I dwell on these elements of Spinoza’s philosophy of immanence because they suggest an account of power and tolerance that is close to Marcuse’s discussion of a tolerance that in the past invoked a “subversive and liberating notion and practice.” 44 Like Marcuse, Spinoza emphasizes how the power immanent to tolerance embodies more than a zero-sum game in which restraint and refusal to act is construed as either normatively desirable (deliberative political liberalism) or politically necessary (post-Marxism). Unlike Marcuse, however, Spinoza does not envision a situation in which this excess is usurped so thoroughly that tolerance gradually but surely moves from an “active” state to a “passive” state. Bringing tolerance’s politicality back into view, anticipating the charges of teleology and progressivism leveled against Marcuse’s critique, Spinoza acknowledges the possibility of a process similar to the one Marcuse describes, but insists nonetheless that the sensorially inflected life-world is so powerful that it exceeds complete appropriation, let alone final determination.
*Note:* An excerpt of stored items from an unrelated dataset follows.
(* ===== verification/Channel.v ===== *)
(** * Two programs over a reliable, ordered message channel

    [MsgChannel] of src/stream.rs: a program sends messages, receives
    messages and works on its disk. Two programs run against each other over
    a queue per direction, in any interleaving. *)

From S2P Require Import Prelude Fs.

(** ** Programs *)

(** What a program does to its channel: [send] and [recv] can fail. *)
Inductive proc (A : Type) : Type :=
| Done (a : A)
| Send (msg : bytes) (k : res unit -> proc A)
| Recv (k : res bytes -> proc A).
Arguments Done {A} a.
Arguments Send {A} msg k.
Arguments Recv {A} k.

Fixpoint proc_bind {A B} (p : proc A) (f : A -> proc B) : proc B :=
  match p with
  | Done a => f a
  | Send m k => Send m (fun r => proc_bind (k r) f)
  | Recv k => Recv (fun r => proc_bind (k r) f)
  end.

(** A program over a disk. *)
Definition prog (A : Type) : Type := fs -> proc (res A * fs).
#[export] Instance prog_ret : MRet prog := fun A a s => Done (Ok a, s).
#[export] Instance prog_bind : MBind prog := fun A B f m s =>
  proc_bind (m s) (fun '(r, s') =>
    match r with
    | Ok a => f a s'
    | Err e => Done (Err e, s')
    | Panic => Done (Panic, s')
    end).
Definition prog_res {A} (r : res A) : prog A := fun s => Done (r, s).
Definition prog_io {A} (m : io A) : prog A := fun s => Done (m s).
Definition send (m : bytes) : prog unit := fun s => Send m (fun r => Done (r, s)).
Definition recv : prog bytes := fun s => Recv (fun r => Done (r, s)).

Lemma prog_res_bind {A B} (a : A) (f : A -> prog B) s : (prog_res (Ok a) ≫= f) s = f a s.
Proof. done. Qed.
(** The rest of a program, given what a part of it came to. *)
Definition prog_k {A B} (f : A -> prog B) : res A * fs -> proc (res B * fs) :=
  fun '(r, s') => match r with
                  | Ok a => f a s'
                  | Err e => Done (Err e, s')
                  | Panic => Done (Panic, s')
                  end.
Lemma prog_bind_eq {A B} (m : prog A) (f : A -> prog B) s : (m ≫= f) s = proc_bind (m s) (prog_k f).
Proof. done. Qed.

(** ** Two programs, two queues *)

Section network.
Context {A B : Type}.

Record config : Type := Config {
  left_proc : proc A;
  right_proc : proc B;
  to_right : list bytes;
  to_left : list bytes;
}.

(** [cap] is the number of messages a direction holds before its sender
    waits. *)
Inductive step (cap : nat) : config -> config -> Prop :=
| left_sends m k r lr rl :
    (length lr < cap)%nat ->
    step cap (Config (Send m k) r lr rl) (Config (k (Ok tt)) r (lr ++ [m]) rl)
| left_receives m k r lr rl :
    step cap (Config (Recv k) r lr (m :: rl)) (Config (k (Ok m)) r lr rl)
| right_sends m k l lr rl :
    (length rl < cap)%nat ->
    step cap (Config l (Send m k) lr rl) (Config l (k (Ok tt)) lr (rl ++ [m]))
| right_receives m k l lr rl :
    step cap (Config l (Recv k) (m :: lr) rl) (Config l (k (Ok m)) lr rl).

(** Two different steps from one configuration are a step of each side; they
    commute. *)
Lemma step_diamond cap c c1 c2 :
  step cap c c1 -> step cap c c2 -> c1 = c2 \/ exists d, step cap c1 d /\ step cap c2 d.
Proof.
  intros H1 H2. inversion H1; subst; inversion H2; subst.
  all: try (left; congruence).
  all: right; eexists; split; simpl.
  all: try (econstructor; by eauto).
  all: try (constructor; simpl in *; lia).
Qed.

(** If some run of [k] steps ends where nothing can happen, every run can be
    continued to that end, in [k] steps altogether. *)
Lemma runs_converge cap k c fin :
  (forall d, ~ step cap fin d) -> nsteps (step cap) k c fin ->
  forall j c', nsteps (step cap) j c c' -> (j <= k)%nat /\ nsteps (step cap) (k - j) c' fin.
Proof.
  intros Hfin Hk j c' Hj. revert k Hk. induction Hj as [c|j c c1 c' H1 Hj IH]; intros k Hk.
  - rewrite Nat.sub_0_r. split; [lia|done].
  - assert (Hd : forall k c, nsteps (step cap) k c fin -> forall c1, step cap c c1 ->
      exists k', k = S k' /\ nsteps (step cap) k' c1 fin).
    { clear -Hfin. intros k. induction k as [|k IH]; intros c Hk c1 H1.
      - inversion Hk; subst. by destruct (Hfin c1).
      - exists k. split; [done|]. inversion Hk as [|? ? c2 ? H2 Hk2]; subst.
        destruct (step_diamond cap c c1 c2 H1 H2) as [->|(d & Hd1 & Hd2)]; [done|].
        destruct (IH c2 Hk2 d Hd2) as (k' & -> & Hd). by eapply nsteps_l. }
    destruct (Hd k c Hk c1 H1) as (k' & -> & Hk'). destruct (IH k' Hk') as [H2 H3].
    split; [lia|]. done.
Qed.
Lemma done_stuck cap a b lr rl d : ~ step cap (Config (Done a) (Done b) lr rl) d.
Proof. inversion 1. Qed.

End network.
Arguments config : clear implicits.
Arguments Config {A B}.

(** ** Everything a program can come to *)

(** [may P p Q]: if the messages received satisfy [P], [p] ends in [Q],
    wherever the channel fails. *)
Fixpoint may {A} (P : bytes -> Prop) (p : proc A) (Q : A -> Prop) : Prop :=
  match p with
  | Done a => Q a
  | Send m k => forall r, r <> Panic -> may P (k r) Q
  | Recv k => forall r, r <> Panic -> (forall m, r = Ok m -> P m) -> may P (k r) Q
  end.
Lemma may_bind {A B} P (p : proc A) (f : A -> proc B) (R : A -> Prop) (Q : B -> Prop) :
  may P p R -> (forall a, R a -> may P (f a) Q) -> may P (proc_bind p f) Q.
Proof. induction p as [a|m k IH|k IH]; simpl; intros Hp Hf; eauto. Qed.
Lemma may_mono {A} P (p : proc A) (Q Q' : A -> Prop) :
  may P p Q -> (forall a, Q a -> Q' a) -> may P p Q'.
Proof. induction p as [a|m k IH|k IH]; simpl; intros Hp HQ; eauto. Qed.

(** The messages a program sends on a run that receives messages of [P]; [None]
    when the run is not over. *)
Inductive trace {A} (P : bytes -> Prop) : proc A -> list bytes -> option A -> Prop :=
| trace_stop p : trace P p [] None
| trace_done a : trace P (Done a) [] (Some a)
| trace_send m k r l o : r <> Panic -> trace P (k r) l o -> trace P (Send m k) (m :: l) o
| trace_recv k r l o : r <> Panic -> (forall m, r = Ok m -> P m) -> trace P (k r) l o -> trace P (Recv k) l o.
Lemma may_trace {A} P (p : proc A) Q l a : may P p Q -> trace P p l (Some a) -> Q a.
Proof.
  intros Hm Ht. remember (Some a) as o eqn:Eo. revert Hm. induction Ht as [|b|m k r l o Hr Ht IH|k r l o Hr Hp Ht IH]; intros Hm; [done| | |].
  - by injection Eo as ->.
  - apply IH; [done|]. by apply Hm.
  - apply IH; [done|]. by apply Hm.
Qed.
Lemma trace_bind {A B} P (p : proc A) (f : A -> proc B) l o :
  trace P (proc_bind p f) l o ->
  (exists l1 a l2, trace P p l1 (Some a) /\ trace P (f a) l2 o /\ l = l1 ++ l2)
  \/ trace P p l None /\ o = None.
Proof.
  revert l o. induction p as [a|m k IH|k IH]; intros l o; simpl.
  - intros Ht. left. exists [], a, l. split; [constructor|done].
  - inversion 1 as [|?|? ? r l' ? Hr Ht|?]; subst; [right; split; [constructor|done]|].
    destruct (IH r _ _ Ht) as [(l1 & a & l2 & H1 & H2 & ->)|[H1 ->]].
    + left. exists (m :: l1), a, l2. split; [by econstructor|done].
    + right. split; [by econstructor|done].
  - inversion 1 as [|?|?|? r l' ? Hr Hm Ht]; subst; [right; split; [constructor|done]|].
    destruct (IH r _ _ Ht) as [(l1 & a & l2 & H1 & H2 & ->)|[H1 ->]].
    + left. exists l1, a, l2. split; [by econstructor|done].
    + right. split; [by econstructor|done].
Qed.
Lemma trace_pure {A} P (a : A) l o : trace P (Done a) l o -> l = [].
Proof. by inversion 1. Qed.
Spinoza elaborates on this insight when he suggests that the desire to “persist in [one’s] own being” (EIIIp7) is directly linked with the desire to affect and “be affected in many ways” (EIVp38). What Spinoza means to suggest here, I think, is that finite beings, driven by the desire to persist, must affirm the worldly forces that define life as such, even if it entails exposure to vulnerability and dependency on others. Here tolerance can play an affirmative role because it has the potential to empower a set of relationships—a force field, if you like—in which the frustrations and disagreements associated with the exposure to vulnerability and dependency is endured as a cause of disapproval as well as a reason for affirmation. In this force field, tolerance subverts existing constellations of movement and rest in order to share and augment the powers that both divide and unite finite beings. In this force field, tolerance grows the number of connections in the world in order to expand opportunities for thought and action. In this force field, tolerance embodies the fortitude needed to put oneself in places or situations that enrich one’s rapport with the world while presumptively affirming the vulnerability and dependency of every other finite being.
The empowering potential embedded in this tolerance is perhaps felt most strongly by those who are new to Marcuse, and who have not yet learned about how developments in late modern capitalism have limited tolerance to a passive practice that, driven by the “tyranny of the majority,” protects rather than reconfigures the politics of inequality and repression. My aim in this section has been to sustain this impression in order to offer a new frame that repoliticizes our appreciation of the forces determining how tolerance is practiced in this or that context. Such repoliticization does not assume that tolerance always is active, but it may enable us to better detect the circumstances in which it might be the case, encouraging us to disclose heretofore unexplored opportunities for thinking and acting embedded in late modern political life. 45 A guiding thread in these analyses would be a different version of the distinction between active and passive tolerance, one that links Marcuse’s critique with the tragic moments in Spinoza’s philosophy of immanence. The link between these two perspectives suggests that tolerance is “passive” when vulnerability and dependency are perceived as an assault on the ability to think and act, calling forth a practice of self-restraint, offering the tolerating party “a robe of modest superiority in exchange for yielding.” 46 Tolerance becomes “active,” however, when the powers embedded in it evoke a resiliency that affirms the condition of vulnerability and dependency in order to both redistribute and augment the speeds and connections generated by the sensorially inflected forces associated with human finitude and worldly pluralism. Resisting inequality and repression, this tolerance is akin to the one Marcuse associates with tolerance’s active side and is one that remains present today, as illustrated by the French hijab example cited earlier. In these instances, the distinctive feature of tolerance is not a refusal to act, but an empowering desire immanent to tolerance itself: the desire to deepen one’s connection with a world that Spinoza describes as “driven by contrary winds.”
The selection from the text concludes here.